The REPHRASE Circuit: How Fine-Tuning Enhances LLMs to REPHRASE Text

post by Karthik Viswanathan (vkarthik095) · 2025-04-06T15:02:39.443Z · LW · GW · 0 comments

Contents

  Problem Statement
    Summary of the findings
  Findings
    Attention at Layer = 30 plays a significant role in REPHRASE 
    Top Heads from Attention Output Patching (INSTRUCT → BASE)
  Limitations and Open Ends
  References in Mechanistic Interpretability about Fine-Tuning
None
No comments

I recently began exploring mechanistic interpretability, and the "Getting Started" guides recommend that the best way to learn mechanistic interpretability is by working on a concrete problem. To do so, I picked a task that I frequently rely on language models for: rephrasing text (REPHRASE). I find it interesting that large language models are pretty good at following instructions, particularly rephrasing my drafted text into polished content suitable for emails and formal articles, which motivates the following question:

How do LLMs execute the REPHRASE command?

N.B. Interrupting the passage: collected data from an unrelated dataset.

(** The job never completes: three polls, then the timer. *)
Definition stuckWorld : World :=
  mkWorld 1700000000000000000
    [submitted "/q/1"; pending; pending; pending; pending]
    [TickerC; TickerC; TickerC; TimeoutC; TickerC] [].

(** Both jobs complete without a flows_count. *)
Definition bareWorld : World :=
  mkWorld 1700000000000000000
    [submitted "/q/1"; completedBare; submitted "/q/2"; completedBare]
    [TickerC; TickerC] [].

(** The catalog: PROD with two workloads, STAGING with none. *)
Definition catalogWorld : World :=
  mkWorld 1700000000000000000
    [Answer (labelsBody [prod; staging]);
     Answer (servicesBody [rdp]);
     Answer (objectBody [("href", VStr "/orgs/123/sec_policy/draft/rule_sets/9")]);
     Answer (workloadsBody [[prod; web]; [prod; db]; [prod; web]]);
     Answer (workloadsBody []);
     Answer (ipListsBody [anyIPList])]
    [] [].

Definition demoFlags : Flags := mkFlags false false false.

Definition emptyPlan : Plan := mkPlan demoFlags [] "" [] 0 "".

Definition demoPlan : Plan :=
  Eval vm_compute in
    match fst (mainSetup stamp demoFlags catalogWorld) with
    | inr plan => plan
    | inl _ => emptyPlan
    end.

(** The answer to a deny-rule creation. *)
Definition createdWorld : World :=
  mkWorld 1700000000000000000
    [Answer (objectBody [("href", VStr "/orgs/123/sec_policy/draft/rule_sets/9/deny_rules/1")])]
    [] [].

(** Both applications are launched; the first verification times out, the
    second finds both windows silent; the group is joined and its rule
    created. *)
Definition demoRun : list action :=
  [ALaunch; ALaunch; AVerify 0 stuckWorld; AVerify 0 silentWorld;
   ARelease 0; ARelease 0; AFinish 0; AFinish 0; AJoin;
   ACreate createdWorld; AReturn].

Definition demoFinal : State :=
  Eval vm_compute in
    match exec stamp demoPlan demoRun (initial demoPlan) with
    | Some s => s
    | None => initial demoPlan
    end.

Example demoPlan_made :
  fst (mainSetup stamp demoFlags catalogWorld) = inr demoPlan
  ∧ pl_totalQueries demoPlan = 2%Z
  ∧ ei_env <$> pl_envInfos demoPlan = [prod].
Proof. vm_compute. done. Qed.

Example demoRun_runs :
  exec stamp demoPlan demoRun (initial demoPlan) = Some demoFinal
  ∧ pc demoFinal = Finished
  ∧ length (history demoFinal) = 6.
Proof. vm_compute. done. Qed.

Example silentWorld_verdict :
  goPair (fst (submitTrafficQuery stamp "/e1" "/a1" rdp false false silentWorld))
  = (true, None).
Proof. vm_compute. reflexivity. Qed.

Example busyWorld_verdict :
  goPair (fst (submitTrafficQuery stamp "/e1" "/a1" rdp false false busyWorld))
  = (false, None)
  ∧ net (snd (submitTrafficQuery stamp "/e1" "/a1" rdp false false busyWorld))
    = [submitted "/q/2"; completed 0].
Proof. vm_compute. done. Qed.

Example stuckWorld_verdict :
  goPair (fst (submitTrafficQuery stamp "/e1" "/a1" rdp false false stuckWorld))
  = (false, Some errTimeout).
Proof. vm_compute. reflexivity. Qed.

(** ** The theorems at work on the scenario *)


Lemma join_barrier_witness :
  exec stamp demoPlan demoRun (initial demoPlan) = Some demoFinal
  ∧ ∀ ai, ai < length (appsAt demoPlan 0) ->
      ∃ r, Verified 0 ai r
             ∈ [Verified 0 1 (Ok true); Verified 0 0 (Err errTimeout);
                Launched 0 1; Launched 0 0].
Proof.
  assert (exec stamp demoPlan demoRun (initial demoPlan) = Some demoFinal)
    as Hrun by (vm_compute; reflexivity).
  split; [exact Hrun|].
  exact (proj1 (join_barrier stamp demoPlan demoRun demoFinal Hrun)
           [RuleRequested (mkDenyRuleInfo prod rdp [db]) (Ok tt)]
           0 [db]
           [Verified 0 1 (Ok true); Verified 0 0 (Err errTimeout);
            Launched 0 1; Launched 0 0]
           eq_refl).
Defined.

Lemma verification_error_contained_witness :
  exec stamp demoPlan demoRun (initial demoPlan) = Some demoFinal
  ∧ (NoDup (appsAt demoPlan 0) -> web ∉ [db]).
Proof.
  assert (exec stamp demoPlan demoRun (initial demoPlan) = Some demoFinal)
    as Hrun by (vm_compute; reflexivity).
  split; [exact Hrun|].
  refine (proj1 (proj2 (verification_error_contained stamp demoPlan demoRun
                          demoFinal Hrun))
            0 0 errTimeout [db] web _ _ eq_refl).
  - vm_compute. do 3 right. left.
  - vm_compute. right. left.
Defined.

Lemma in_flight_bound_witness :
  exec stamp demoPlan (take 2 demoRun) (initial demoPlan) ≠ None
  ∧ inFlight (default (initial demoPlan)
                (exec stamp demoPlan (take 2 demoRun) (initial demoPlan))) ≤ 2.
Proof.
  split; [vm_compute; discriminate|].
  refine (proj1 (in_flight_bound stamp demoPlan (take 2 demoRun) _ _)).
  vm_compute. reflexivity.
Defined.

Lemma progress_total_witness :
  mainSetup stamp demoFlags catalogWorld
  = (inr demoPlan, snd (mainSetup stamp demoFlags catalogWorld))
  ∧ pl_totalQueries demoPlan
    = sumZ (map (fun ei => queriesFor (pl_services demoPlan) (ei_apps ei))
              (pl_envInfos demoPlan))
  ∧ (∃ envs w3,
       fst (getEnvs catalogWorld) = Ok envs
       ∧ fst (getRansomServices
                (asked catalogWorld (mkRequest GET envsURL None)))
         = Ok (pl_services demoPlan)
       ∧ w3 = asked (asked (asked catalogWorld (mkRequest GET envsURL None))
                       (mkRequest GET servicesURL None))
                (mkRequest POST ruleSetsURL
                   (Some (ruleSetPayload
                            ("Auto Deny Rules - "
                             +:+ stamp "Jan 02, 2006 15:04:05"
                                   (clock catalogWorld)))))
       ∧ pl_envInfos demoPlan = omap nonEmptySet (appSets envs w3)
       ∧ pl_totalQueries demoPlan
         = sumZ (map (fun x => match snd x with
                               | Ok apps => queriesFor (pl_services demoPlan) apps
                               | Err _ => 0%Z
                               end) (appSets envs w3)))
  ∧ pl_totalQueries demoPlan = 2%Z.
Proof.
  assert (mainSetup stamp demoFlags catalogWorld
          = (inr demoPlan, snd (mainSetup stamp demoFlags catalogWorld)))
    as Hsetup by (vm_compute; reflexivity).
  assert (exec stamp demoPlan demoRun (initial demoPlan) = Some demoFinal)
    as Hrun by (vm_compute; reflexivity).
  split; [exact Hsetup|].
  destruct (progress_total stamp demoFlags catalogWorld demoPlan _
              demoRun demoFinal Hsetup Hrun ltac:(vm_compute; reflexivity))
    as (Htotal & Hsets & _).
  split; [exact Htotal|]. split; [exact Hsets|].
  vm_compute. reflexivity.
Defined.

Lemma completed_without_count_witness :
  goPair (fst (submitTrafficQuery stamp "/e1" "/a1" rdp false false bareWorld))
  = (true, None).
Proof.
  refine (proj1 (proj2 (proj2
    (completed_without_count stamp "/e1" "/a1" rdp false false bareWorld
       (list_to_map [("status", VStr "completed")])
       [submitted "/q/2"; completedBare] [TickerC]
       (list_to_map [("status", VStr "completed")])
       [] [] _ _ _ _)))).
  - exists (submitted "/q/1"), [completedBare; submitted "/q/2"; completedBare].
    split; [reflexivity|]. split; [vm_compute; eauto|].
    apply polled_done; vm_compute; reflexivity.
  - vm_compute. reflexivity.
  - exists (submitted "/q/2"), [completedBare].
    split; [reflexivity|]. split; [vm_compute; eauto|].
    apply polled_done; vm_compute; reflexivity.
  - vm_compute. reflexivity.
Defined.

(** ** Where the code departs from the specification *)





(** The workloads of PROD cannot be loaded; those of STAGING can. *)
Definition partialWorld : World :=
  mkWorld 1700000000000000000
    [Answer (labelsBody [prod; staging]);
     Answer (servicesBody [rdp]);
     Answer (objectBody [("href", VStr "/orgs/123/sec_policy/draft/rule_sets/9")]);
     Unreachable "HTTP 500: internal error";
     Answer (workloadsBody [[staging; db]]);
     Answer (ipListsBody [anyIPList])]
    [] [].

Lemma failed_app_set_is_skipped :
  net partialWorld !! 3 = Some (Unreachable "HTTP 500: internal error")
  ∧ ∃ plan, fst (mainSetup stamp demoFlags partialWorld) = inr plan
            ∧ pl_envInfos plan = [mkEnvInfo staging [db]]
            ∧ pl_totalQueries plan = 1%Z.
Proof. split; [reflexivity|]. eexists. vm_compute. done. Qed.

(** Three applications in one group, under every setting of the flags
    [main] reads: two launches go through, the third does not. *)
Definition allFlags : list Flags :=
  b ← [false; true]; m ← [false; true]; v ← [false; true]; [mkFlags b m v].

Definition widePlan (flags : Flags) : Plan :=
  mkPlan flags [rdp] "/orgs/123/sec_policy/draft/rule_sets/9"
    [mkEnvInfo prod [web; db; mkLabel "/a3" "app" "cache"]] 3
    (ipHref anyIPList).

Lemma cap_is_not_configurable :
  Forall (fun flags =>
            is_Some (exec stamp (widePlan flags) [ALaunch; ALaunch]
                       (initial (widePlan flags)))
            ∧ exec stamp (widePlan flags) [ALaunch; ALaunch; ALaunch]
                (initial (widePlan flags)) = None)
         allFlags.
Proof.
  repeat (apply Forall_cons_2; [split; [vm_compute; eauto | vm_compute; reflexivity]|]).
  apply Forall_nil_2.
Qed.

(** * More of the program

    Properties of the same code beyond the statements above. *)

(** ** How a query ends *)

(** What a poll returns when it brings no object. *)
Inductive pollFails : list reply -> error -> list reply -> Prop :=
  | pollFails_unreachable e ns :
      pollFails (Unreachable e :: ns)
        ("apiRequest failed after 3 retries: " +:+ e) ns
  | pollFails_garbled b e ns :
      asObject b = Err e -> pollFails (Answer b :: ns) e ns
  | pollFails_silent :
      pollFails [] "apiRequest failed after 3 retries: no answer" [].
(** For a non-empty box and coordinates far from the ends of the 64-bit
    range, [p.Mod(b)] does not panic and is the point of [b] congruent to [p]
    modulo the extents of [b] (floored modulo on each axis); in particular it
    lies in [b], and it is [p] itself when [p] already lies in [b]. *)
Theorem Point_Mod_wraps_into_box (p : Point.t) (b : Box.t) :
  Box.Empty b = false ->
  small (Point.X p) -> small (Point.Y p) -> small (Point.Z p) ->
  small (Point.X (Box.Min b)) -> small (Point.Y (Box.Min b)) -> small (Point.Z (Box.Min b)) ->
  small (Point.X (Box.Max b)) -> small (Point.Y (Box.Max b)) -> small (Point.Z (Box.Max b)) ->
  exists q,
    Point_Mod p b = Some q
    /\ Point.X q = Point.X (Box.Min b)
                   + (Point.X p - Point.X (Box.Min b))
                       mod (Point.X (Box.Max b) - Point.X (Box.Min b))
    /\ Point.Y q = Point.Y (Box.Min b)
                   + (Point.Y p - Point.Y (Box.Min b))
                       mod (Point.Y (Box.Max b) - Point.Y (Box.Min b))
    /\ Point.Z q = Point.Z (Box.Min b)
                   + (Point.Z p - Point.Z (Box.Min b))
                       mod (Point.Z (Box.Max b) - Point.Z (Box.Min b))
    /\ Point_In q b = true
    /\ (Point_In p b = true -> q = p).
Proof.
  destruct p as [px py pz], b as [[x0 y0 z0] [x1 y1 z1]].
  unfold Box.Empty. cbn [Box.Min Box.Max Point.X Point.Y Point.Z].
  intros He Hpx Hpy Hpz Hx0 Hy0 Hz0 Hx1 Hy1 Hz1.
  apply Bool.not_true_iff_false in He. bool_to_Z.
  assert (Hx : x0 < x1) by lia. assert (Hy : y0 < y1) by lia. assert (Hz : z0 < z1) by lia.
  assert (R : forall lo hi, small lo -> small hi -> GoInt.sub hi lo = hi - lo).
  { intros lo hi Hl Hh. unfold small in *. apply wrap_id. unfold GoInt.in_range.
    change (2 ^ 61) with 2305843009213693952 in *.
    change (2 ^ 63) with 9223372036854775808. lia. }
  unfold Point_Mod, Box.Dx, Box.Dy, Box.Dz. cbn [Box.Min Box.Max Point.X Point.Y Point.Z].
  destruct (Z.eqb_spec (GoInt.sub x1 x0) 0) as [E|_]; [rewrite R in E by assumption; lia |].
  destruct (Z.eqb_spec (GoInt.sub y1 y0) 0) as [E|_]; [rewrite R in E by assumption; lia |].
  destruct (Z.eqb_spec (GoInt.sub z1 z0) 0) as [E|_]; [rewrite R in E by assumption; lia |].
  cbn [orb]. eexists. split; [reflexivity |].
  unfold Point.Add. cbn [Point.X Point.Y Point.Z].
  rewrite !mod_axis_floor by assumption.
  pose proof (Z.mod_pos_bound (px - x0) (x1 - x0) ltac:(lia)).
  pose proof (Z.mod_pos_bound (py - y0) (y1 - y0) ltac:(lia)).
  pose proof (Z.mod_pos_bound (pz - z0) (z1 - z0) ltac:(lia)).
  split; [reflexivity |]. split; [reflexivity |]. split; [reflexivity |].
  unfold Point_In. cbn [Box.Min Box.Max Point.X Point.Y Point.Z].
  split.
  - bool_to_Z. lia.
  - bool_to_Z. intros Hin.
    rewrite !Z.mod_small by lia. f_equal; lia.
Qed.
(** * PARL, examples/PPO/train.py: rollout, batch collection and training loop

    A shallow embedding of the PPO example script.  The script is glue code
    around three collaborators (a gym environment, a PARL agent and the
    observation scaler of [utils]); they appear here as interfaces, and the
    script's own functions are written in a small monad that threads the
    collaborators' state, records every call made to them, and propagates
    Python exceptions and non-termination.

    The arithmetic of the script is a parameter as well: the program is
    written over a class of float operations, which is read in exact
    arithmetic (the rationals) where a statement is about the mathematics,
    and in IEEE binary64 (the primitive floats) where it is about the values
    the script computes. *)

From Stdlib Require Import List NArith ZArith Lia Bool Arith.
From Stdlib Require Import QArith Qcanon Field.
From Stdlib Require Import Floats.
Import ListNotations.
Close Scope Qc_scope.
Close Scope Q_scope.

Set Implicit Arguments.

(** ** Outcomes of Python code *)

(** The exceptions the script can raise by itself (NumPy shape and index
    errors, integer modulo by zero) or through [action_mapping]. *)
Inductive PyError : Type :=
| ValueError
| IndexError
| ZeroDivisionError
| AssertionError.

(** [Diverge] stands for a loop that has used up its fuel. *)
Inductive Outcome (A : Type) : Type :=
| Ok (a : A)
| Raise (e : PyError)
| Diverge.

Arguments Ok {A} a.
Arguments Raise {A} e.
Arguments Diverge {A}.

Definition is_ok {A} (o : Outcome A) : bool :=
  match o with Ok _ => true | _ => false end.

(** ** Floating-point scalars

    The script computes with Python floats and NumPy arrays of floats.  The
    operations it uses are gathered in a class, so that the program is written
    once and read either in exact arithmetic or in IEEE binary64. *)
Class Float (F : Type) : Type := {
  f0 : F;                         (* 0.0 *)
  f1 : F;                         (* 1.0 *)
  fadd : F -> F -> F;
  fsub : F -> F -> F;
  fmul : F -> F -> F;
  fdiv : F -> F -> F;
  fltb : F -> F -> bool;          (* x < y *)
  f_of_Z : Z -> F;                (* float(n) *)
  f32 : F -> F;                   (* astype('float32') *)
  lit_1em3 : F;                   (* 1e-3 *)
  lit_1em6 : F                    (* 1e-6 *)
}.

(** [sqrt] is only needed by [ndarray.std]. *)
Class FloatSqrt (F : Type) : Type := { fsqrt : F -> F }.

Declare Scope fl_scope.
Delimit Scope fl_scope with fl.
Infix "+^" := fadd (at level 50, left associativity) : fl_scope.
Infix "-^" := fsub (at level 50, left associativity) : fl_scope.
Infix "*^" := fmul (at level 40, left associativity) : fl_scope.
Infix "/^" := fdiv (at level 40, left associativity) : fl_scope.
Local Open Scope fl_scope.

(** The type NumPy gives to an operation between a float32 scalar and a
    Python number depends on its version: up to NumPy 1.x the Python number
    counts as a float64 or an int64 and the result is a float64; from
    NumPy 2 on (NEP 50) the Python number adapts and the result is a
    float32.  The script meets the rule once, where it divides the
    float32 sum of the rewards by [args.episodes_per_batch] for the log. *)
Class ScalarPromotion : Type := { nep50 : bool }.

(** ** The NumPy operations of the script

    A one-dimensional array, and a row of shape (1, n), is a [list F]; a
    two-dimensional array is the list of its rows. *)
Module NumPy.
Section Arrays.
Context {F : Type} `{Float F}.

(** [np.append(obs.reshape((1, -1)), [[step]], axis=1)] *)
Definition np_append (obs : list F) (step : F) : list F := obs ++ [step].

(** [a[-1] = x] on a one-dimensional array: IndexError when it is empty. *)
Definition set_last (a : list F) (x : F) : Outcome (list F) :=
  match a with
  | [] => Raise IndexError
  | _ :: _ => Ok (removelast a ++ [x])
  end.

Fixpoint zip_with (op : F -> F -> F) (a b : list F) : list F :=
  match a, b with
  | x :: a', y :: b' => op x y :: zip_with op a' b'
  | _, _ => []
  end.

(** An elementwise operation between a row of shape (1, n) and an array of
    shape (m,), with NumPy's broadcasting: the lengths agree, or one of
    them is 1; otherwise ValueError. *)
Definition broadcast (op : F -> F -> F) (row v : list F) : Outcome (list F) :=
  if Nat.eqb (length row) (length v) then Ok (zip_with op row v)
  else match row, v with
       | [x], _ => Ok (map (op x) v)
       | _, [y] => Ok (map (fun x => op x y) row)
       | _, _ => Raise ValueError
       end.

(** The literal [-1.0]. *)
Definition neg_one : F := f0 -^ f1.

(** [np.clip(a, lo, hi)], that is [minimum(maximum(a, lo), hi)]. *)
Definition clip1 (lo hi x : F) : F :=
  let m := if fltb x lo then lo else x in
  if fltb hi m then hi else m.

Definition np_clip (a : list F) (lo hi : F) : list F := map (clip1 lo hi) a.

Definition astype_float32 (a : list F) : list F := map f32 a.

Definition same_width (rows : list (list F)) : bool :=
  match rows with
  | [] => true
  | r :: rs => forallb (fun r' => Nat.eqb (length r') (length r)) rs
  end.

(** [np.concatenate] of two-dimensional arrays along axis 0: ValueError on
    an empty list of arrays and on arrays of different widths. *)
Definition np_concatenate (arrays : list (list (list F))) : Outcome (list (list F)) :=
  match arrays with
  | [] => Raise ValueError
  | _ :: _ =>
      let rows := concat arrays in
      if same_width rows then Ok rows else Raise ValueError
  end.

(** [np.concatenate] of one-dimensional arrays. *)
Definition np_concatenate1 (arrays : list (list F)) : Outcome (list F) :=
  match arrays with
  | [] => Raise ValueError
  | _ :: _ => Ok (concat arrays)
  end.

(** *** Sums

    [np.add.reduce] over a contiguous one-dimensional array, which [np.sum],
    [ndarray.mean] and [ndarray.std] come down to, does not add from left to
    right: its inner loop is NumPy's pairwise summation.  [add] is the
    addition of the array's type: [fadd] for a float64 array, [fadd]
    followed by the rounding to float32 for a float32 array. *)

(** Fewer than 8 entries: from left to right, starting from zero. *)
Definition sum_small (add : F -> F -> F) (a : list F) : F :=
  fold_left add a f0.

(** [k] more blocks of 8 entries added into the 8 accumulators [r],
    accumulator by accumulator. *)
Fixpoint add_blocks (add : F -> F -> F) (r a : list F) (k : nat) : list F :=
  match k with
  | O => r
  | S k' => add_blocks add (zip_with add r (firstn 8 a)) (skipn 8 a) k'
  end.

(** From 8 to 128 entries: 8 accumulators take the entries of the same
    index modulo 8 over the full blocks of 8, they are added in pairs, and
    the entries left over are added from left to right. *)
Definition sum_block (add : F -> F -> F) (a : list F) : F :=
  let n := length a in
  let r := add_blocks add (firstn 8 a) (skipn 8 a) (n / 8 - 1) in
  let res :=
    add (add (add (nth 0 r f0) (nth 1 r f0)) (add (nth 2 r f0) (nth 3 r f0)))
        (add (add (nth 4 r f0) (nth 5 r f0)) (add (nth 6 r f0) (nth 7 r f0)))
  in
  fold_left add (skipn (n - n mod 8) a) res.

(** More than 128 entries: the array is cut in two near the middle, at a
    multiple of 8, and the sums of the two parts are added.  The recursion
    is on [fuel]; the length of the array is always enough. *)
Fixpoint pairwise_sum (add : F -> F -> F) (fuel : nat) (a : list F) : F :=
  let n := length a in
  if Nat.ltb n 8 then sum_small add a
  else if Nat.leb n 128 then sum_block add a
  else match fuel with
       | O => sum_block add a
       | S fuel' =>
           let n2 := n / 2 - (n / 2) mod 8 in
           add (pairwise_sum add fuel' (firstn n2 a))
               (pairwise_sum add fuel' (skipn n2 a))
       end.

(** The reduction: the result starts as the identity 0 of the addition and
    the pairwise sum of the array is added to it. *)
Definition np_sum_with (add : F -> F -> F) (a : list F) : F :=
  add f0 (pairwise_sum add (length a) a).

(** [np.sum] of a float64 array, or of a list of Python floats. *)
Definition np_sum (a : list F) : F := np_sum_with fadd a.

(** [np.sum] of a float32 array: every addition is a float32 addition,
    that is the binary64 sum of the two float32 values rounded to float32
    (binary64 has more than twice the precision of float32, so that
    rounding twice is rounding once). *)
Definition np_sum_float32 (a : list F) : F :=
  np_sum_with (fun x y => f32 (x +^ y)) a.

(** [x / n] for the float32 scalar [x] and the Python int [n]: a binary64
    division up to NumPy 1.x, a float32 division from NumPy 2 on. *)
Definition float32_div_int `{ScalarPromotion} (x : F) (n : Z) : F :=
  if nep50 then f32 (x /^ f32 (f_of_Z n)) else x /^ f_of_Z n.

(** [a.mean()] *)
Definition np_mean (a : list F) : F :=
  np_sum a /^ f_of_Z (Z.of_nat (length a)).

(** [a.std()]: the square root of the mean squared deviation. *)
Definition np_std `{FloatSqrt F} (a : list F) : F :=
  let m := np_mean a in
  fsqrt (np_mean (map (fun x => (x -^ m) *^ (x -^ m)) a)).

End Arrays.
End NumPy.
Import NumPy.

(** ** The collaborators

    The environment, the agent and the scaler are objects with hidden,
    mutable state (simulator state, network weights, random generators,
    running statistics).  A method is a function of that state which returns
    its result together with the new state. *)

(** A gym environment: [reset()], [step(action)] returning the observation,
    the reward and the done flag, and the bounds [action_space.low[0]] and
    [action_space.high[0]]. *)
Class GymEnv (F Env : Type) : Type := {
  env_reset : Env -> list F * Env;
  env_step : Env -> list F -> (list F * F * bool) * Env;
  action_low : Env -> F;
  action_high : Env -> F
}.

As part of this exploration, I’ve tried to piece together which circuits might be responsible for recognizing and carrying out a REPHRASE command. I don’t claim to have discovered anything entirely new here; rather, this is an intellectual exercise to build my own intuition and hopefully spark ideas for others pursuing similar lines of inquiry. Initially, I wanted to see how LLMs handle rephrasing tasks, but I found that the base models performed poorly while fine-tuned models excelled. This prompted an additional focus on how fine-tuning enhances a model’s ability to rephrase text effectively.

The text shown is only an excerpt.